Compassion deficiency

The personality cult has lost credibility and currency. If anything is at lower levels than the regime’s stash of dollars, it is its “soft power”. 

This island has four major religious faiths overlapping to place a high premium on the quality of compassion. In two years as President, Gotabaya Rajapaksa has demonstrated a complete lack of compassion, most noticeably but hardly exclusively, towards the soul of the Sinhala social formation, the peasantry. In so doing, he risks being remembered not so much as the manager of the successful war effort but as the man who whimsically wrecked harvests and livelihoods of the rural peasantry, causing scarcity and hunger. 

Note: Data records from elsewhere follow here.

(** * Deadline Guardian Agent: risk classification and cascade analysis

    A shallow embedding of the analysis core of [app.py]
    ([calculate_risk_level], [format_time_remaining],
    [build_dependency_graph], [analyze_cascading_risks] and the per-task
    loop of [handle_request]) together with the properties of the
    specification that concern it.

    Conventions of the embedding:
    - a Python value is a [pyval]: [None], a [str], an [int], a [list],
      a [bytes] or a [dict]; a task document is a dictionary from field
      names to values ([gmap string pyval]);
    - a character is a code point below 256, a [str] is a [string];
    - an uncaught Python exception is the [Raise] case of [result];
    - [datetime.now()] is the explicit parameter [now];
    - the dictionaries built by the analysis keep their insertion order
      ([pydict]), as Python dictionaries do. *)

From Stdlib Require Import ZArith NArith Ascii String List Lia Bool.
From stdpp Require Import base list option strings gmap pretty.

Local Open Scope Z_scope.

(** ** Python values and exceptions *)

#[warnings="-register-all"] Inductive pyval : Type :=
  | PyNone
  | PyStr (s : string)
  | PyInt (z : Z)
  | PyList (l : list pyval)
  | PyBytes (b : string)
  | PyDict (d : list (string * pyval)).

Inductive exn : Type := TypeError | AttributeError.

Inductive result (A : Type) : Type :=
  | Ok (a : A)
  | Raise (e : exn).
Arguments Ok {A} a.
Arguments Raise {A} e.

Global Instance result_bind : MBind result := fun A B f m =>
  match m with
  | Ok a => f a
  | Raise e => Raise e
  end.

Global Instance result_ret : MRet result := fun A a => Ok a.

Global Instance result_fmap : FMap result := fun A B f m =>
  match m with
  | Ok a => Ok (f a)
  | Raise e => Raise e
  end.
Lemma remove_char_id c s :
  forallb (λ x, negb (N.eqb x c)) s = true → remove_char c s = s.
Proof.
  induction s as [|x r IH]; simpl; [done|].
  intros [Hx Hr]%andb_true_iff. apply negb_true_iff in Hx as ->. by rewrite IH.
Qed.

Lemma forallb_and (p q : char → bool) s :
  forallb (λ x, p x && q x) s = forallb p s && forallb q s.
Proof.
  induction s as [|x r IH]; simpl; [done|]. rewrite IH.
  destruct (p x), (q x); simpl; try done; by rewrite ?andb_false_r.
Qed.

Lemma clean_safe s : forallb safe (clean s) = true.
Proof.
  unfold safe, clean. simpl. rewrite !forallb_and.
  rewrite remove_char_absent.
  rewrite (remove_char_forallb _ _ _ (remove_char_absent _ _)).
  by rewrite (remove_char_forallb _ _ _
                (remove_char_forallb _ _ _ (remove_char_absent _ _))).
Qed.

Lemma clean_id s : forallb safe s = true → clean s = s.
Proof.
  unfold safe, clean. simpl. rewrite !forallb_and.
  intros [[H9 H13]%andb_true_iff H10]%andb_true_iff.
  by rewrite (remove_char_id _ _ H9), (remove_char_id _ _ H13),
    (remove_char_id _ _ H10).
Qed.

End Chars.

(** ** [urlsplit] behind a recognised scheme *)

(** The earliest of the three delimiters is where [not_delim] first fails. *)
Lemma earliest_delimiter (w : pystr) (start : nat) :
  fold_left (λ delim c, match Nat.add start <$> index_of c w with
                        | Some wdelim => Nat.min delim wdelim
                        | None => delim
                        end)
            [chr "/"; chr "?"; chr "#"] (start + length w)%nat
  = (start + length (span_by not_delim w))%nat.
Proof.
  revert start. induction w as [|x r IH]; intros start; [reflexivity|].
  specialize (IH (S start)). cbn [fold_left] in IH |- *.
  cbn [index_of span_by length].
  change (not_delim x) with (negb (N.eqb x 47 || N.eqb x 63 || N.eqb x 35)).
  change (chr "/") with 47 in *. change (chr "?") with 63 in *.
  change (chr "#") with 35 in *.
  destruct (N.eqb_spec x 47) as [->|H1]; [|destruct (N.eqb_spec x 63) as [->|H2];
    [|destruct (N.eqb_spec x 35) as [->|H3]]]; cbn [orb negb length N.eqb Pos.eqb].
  1-3: clear IH; destruct (index_of _ r); destruct (index_of _ r);
    cbn [fmap option_fmap option_map]; lia.
  destruct (index_of 47 r), (index_of 63 r), (index_of 35 r);
    cbn [fmap option_fmap option_map] in IH |- *; lia.
Qed.
(** [arr.forEach((a, i) => f(a, i))] from index [i] on, threading the state
    the callback mutates. *)
Fixpoint forEach {A St : Type} (arr : list A) (i : nat)
    (f : A -> nat -> St -> St) (s : St) : St :=
  match arr with
  | [] => s
  | a :: rest => forEach rest (S i) f (f a i s)
  end.

(** The [useEffect] callback of [BasePairRungs] and of [BackboneNodes] (the
    two are the same text): [meshRef] is [meshRef.current].  [needsUpdate]
    is kept as the flag the source assigns; three.js counts such
    assignments in a version number. *)
Definition applyMatrices (meshRef : option InstancedMesh)
    (matrices : list Matrix4) : option InstancedMesh :=
  match meshRef with
  | None => None
  | Some mesh =>
      let mesh := forEach matrices 0 (fun mat i mesh => setMatrixAt mesh i mat) mesh in
      Some (mkInstancedMesh (instanceMatrix mesh) true)
  end.

(** [BackboneNodes] once mounted: the instanced mesh after the effect has
    run on the mesh React created for it. *)
Definition BackboneNodes_mounted (phaseOffset : R) : option InstancedMesh :=
  applyMatrices (Some (new_InstancedMesh BASE_PAIR_COUNT)) (BackboneNodes phaseOffset).

(** [BasePairRungs] once mounted. *)
Definition BasePairRungs_mounted
    (lookAtQuaternion : Object3D -> Vector3 -> Quaternion)
    (rotateXQuaternion : Quaternion -> R -> Quaternion) : option InstancedMesh :=
  applyMatrices (Some (new_InstancedMesh BASE_PAIR_COUNT))
                (BasePairRungs lookAtQuaternion rotateXQuaternion).

(** Squared distance between two points. *)
Definition distSq (a b : Vector3) : R :=
  (vx a - vx b) * (vx a - vx b) + (vy a - vy b) * (vy a - vy b)
  + (vz a - vz b) * (vz a - vz b).
(** * Serverless inventory pipeline: a shallow embedding of the scripts
      under [infra/] and of the three Lambda handlers under [lambdas/].

    The Python sources talk to the cloud provider (boto3), to the local
    file system and to the operator's terminal.  Every such interaction is
    modelled as a _call_ answered by an environment, which may return a value
    or raise an exception; a program is a function from the environment and
    the history of interactions so far to an outcome and the interactions it
    performed.  [try]/[except] blocks, early [return]s, [sys.exit] and unbound
    local variables are modelled as Python has them.

    The first part of the file holds the model, one module per source file;
    the second part holds the facts: general lemmas about programs, then the
    properties of each source file. *)

From Stdlib Require Import String Ascii List ZArith Lia Bool Arith PeanoNat.
From Stdlib Require Import DecimalString.
Import ListNotations.
Local Open Scope string_scope.
Local Open Scope list_scope.

Set Implicit Arguments.

(* ====================================================================== *)
(** * Python primitives used by the sources *)
(* ====================================================================== *)

Module Py.

(** The newline character, used to spell multi-line literals. *)
Definition nl : string := String (ascii_of_nat 10) EmptyString.

(** ASCII white space as [str.strip] and [int] see it (the Unicode white
    space outside ASCII is not modelled: strings are byte strings here). *)
Definition is_space (c : ascii) : bool :=
  let n := nat_of_ascii c in
  (Nat.eqb n 32 || (Nat.leb 9 n && Nat.leb n 13)
   || (Nat.leb 28 n && Nat.leb n 31))%bool.

Fixpoint lstrip (s : string) : string :=
  match s with
  | EmptyString => EmptyString
  | String c r => if is_space c then lstrip r else s
  end.

Fixpoint rev_string_onto (s acc : string) : string :=
  match s with
  | EmptyString => acc
  | String c r => rev_string_onto r (String c acc)
  end.

Definition rev_string (s : string) : string := rev_string_onto s EmptyString.

(** [s.strip()] *)
Definition strip (s : string) : string :=
  rev_string (lstrip (rev_string (lstrip s))).

(** [needle in hay] on strings. *)
Fixpoint contains (needle hay : string) : bool :=
  prefix needle hay ||
  match hay with
  | EmptyString => false
  | String _ r => contains needle r
  end.

(** [s.split(sep)] for a one-character separator. *)
Fixpoint split_onto (sep : ascii) (s : string) (cur : string) : list string :=
  match s with
  | EmptyString => [rev_string cur]
  | String c r =>
      if Ascii.eqb c sep then rev_string cur :: split_onto sep r EmptyString
      else split_onto sep r (String c cur)
  end.

Definition split (sep : ascii) (s : string) : list string :=
  split_onto sep s EmptyString.

(** [str(n)] for an integer. *)
Definition str_of_Z (z : Z) : string := NilZero.string_of_int (Z.to_int z).
Definition str_of_nat (n : nat) : string := str_of_Z (Z.of_nat n).

Definition is_digit (c : ascii) : bool :=
  let n := nat_of_ascii c in (Nat.leb 48 n && Nat.leb n 57)%bool.

Definition digit_value (c : ascii) : Z := Z.of_nat (nat_of_ascii c) - 48.

(** The digits of a base-10 [int] literal: a digit first, single underscores
    only between digits. *)
Fixpoint digits_value (acc : Z) (after_digit : bool) (s : string) : option Z :=
  match s with
  | EmptyString => if after_digit then Some acc else None
  | String c r =>
      if is_digit c then digits_value (acc * 10 + digit_value c) true r
      else if Ascii.eqb c "_"
           then (if after_digit then digits_value acc false r else None)
           else None
  end.

(** [int(s)] for a string [s] of ASCII characters: surrounding white space
    is dropped, one sign is allowed; [None] stands for the [ValueError]
    Python raises.  (The decimal digits of other scripts, which [int] also
    reads, are not modelled.) *)
Definition int_of_str (s : string) : option Z :=
  match strip s with
  | String "+" r => digits_value 0 false r
  | String "-" r => option_map Z.opp (digits_value 0 false r)
  | t => digits_value 0 false t
  end.

(** [s.replace(old, new)] for a non-empty [old]: [skip] counts the
    characters of a match still to be dropped. *)
Fixpoint replace_from (skip : nat) (old new s : string) : string :=
  match s with
  | EmptyString => EmptyString
  | String c r =>
      match skip with
      | S n => replace_from n old new r
      | 0 =>
          if prefix old s
          then (new ++ replace_from (String.length old - 1) old new r)%string
          else String c (replace_from 0 old new r)
      end
  end.

Definition replace (old new s : string) : string := replace_from 0 old new s.

(** [Path(p).suffix]: the last extension of the last component. *)
Fixpoint until_dot (rev_name : string) (acc : string) : option (string * string) :=
  match rev_name with
  | EmptyString => None
  | String c r =>
      if Ascii.eqb c "." then Some (acc, r) else until_dot r (String c acc)
  end.

Definition path_suffix (p : string) : string :=
  let name := last (split "/" p) "" in
  match until_dot (rev_string name) EmptyString with
  | Some (String c ext, String d stem) => String "." (String c ext)
  | _ => EmptyString
  end.

(** [d.get(k)] on a dictionary kept as an association list. *)
Fixpoint dict_get {V : Type} (d : list (string * V)) (k : string) : option V :=
  match d with
  | [] => None
  | (k', v) :: r => if String.eqb k' k then Some v else dict_get r k
  end.

End Py.

(* ====================================================================== *)
(** * Exceptions, environments and programs *)
(* ====================================================================== *)

(** The exception classes the sources meet, all of them subclasses of
    [Exception].  [ClientError] is botocore's error for an error response of
    the provider; botocore's waiters raise [WaiterError], which is not a
    [ClientError]. *)
Inductive Exn : Type :=
| ClientError (code operation message : string)
| WaiterError (message : string)
| KeyError (key : string)
| UnboundLocalError (message : string)
| ValueError (message : string)
| TypeError (message : string)
| AttributeError (message : string)
| OSError (message : string)
| OtherException (message : string).

(** [str(e)] *)
Definition str_of_exn (e : Exn) : string :=
  match e with
  | ClientError code op msg =>
      ("An error occurred (" ++ code ++ ") when calling the " ++ op
         ++ " operation: " ++ msg)%string
  | WaiterError m => m
  | KeyError k => ("'" ++ k ++ "'")%string
  | UnboundLocalError m => m
  | ValueError m => m
  | TypeError m => m
  | AttributeError m => m
  | OSError m => m
  | OtherException m => m
  end.

(** [e.response["Error"]["Code"]] of a [ClientError]. *)
Definition error_code (e : Exn) : string :=
  match e with ClientError code _ _ => code | _ => "" end.

(** The three [except] clauses of the sources. *)
Definition except_ClientError (e : Exn) : bool :=
  match e with ClientError _ _ _ => true | _ => false end.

The main cost of the President’s colossal blunder is not economic or even social—though it encompasses both dimensions—but ethical and moral. A leader without compassion lacks the ‘moral capital’ (Prof. John Kane) necessary for political sustainability and reinvestment. At a time of intense material crisis in a nation with a democratic ethos, a leader’s compassion deficiency or deficit renders even a single term fraught and a second term improbable.

When C.V. Wigneswaran, a former Judge of the Supreme Court, took oaths as the Chief Minister of the Northern Provincial Council, President Mahinda Rajapaksa predicted to some (Tamil) invitees on the occasion of the swearing-in (at which I was present) that nominating Wigneswaran would prove Sampanthan’s most unwise decision. MR observed that the “nadukaaraya” (Judge) was temperamentally incapable of changing into “aandukaaraya” (Governor), and when the “aandukaaraya” continues to think and act as “nadukaaraya,” failure would follow. 

For two whole years, Gotabaya Rajapaksa has failed to transition temperamentally from decorated Colonel of the Gajaba regiment and successful Secretary/Defence, to democratic President. 

GR had the best possible role-model and potential guru, but instead chose to internalise his CO Gen. Vijaya Wimalaratne rather than President Mahinda Rajapaksa as ideological inspiration, leadership model and guide for a democratic presidency.   

Gotabaya Rajapaksa never wore the trademark maroon shawl (“saatakaya”) of his family—a symbol of the main crop, maize, of the peasantry of their native place in the deep south. At his investiture he publicly doffed the shawl that Mahinda placed on him. However, he sports his military decorations on many official occasions.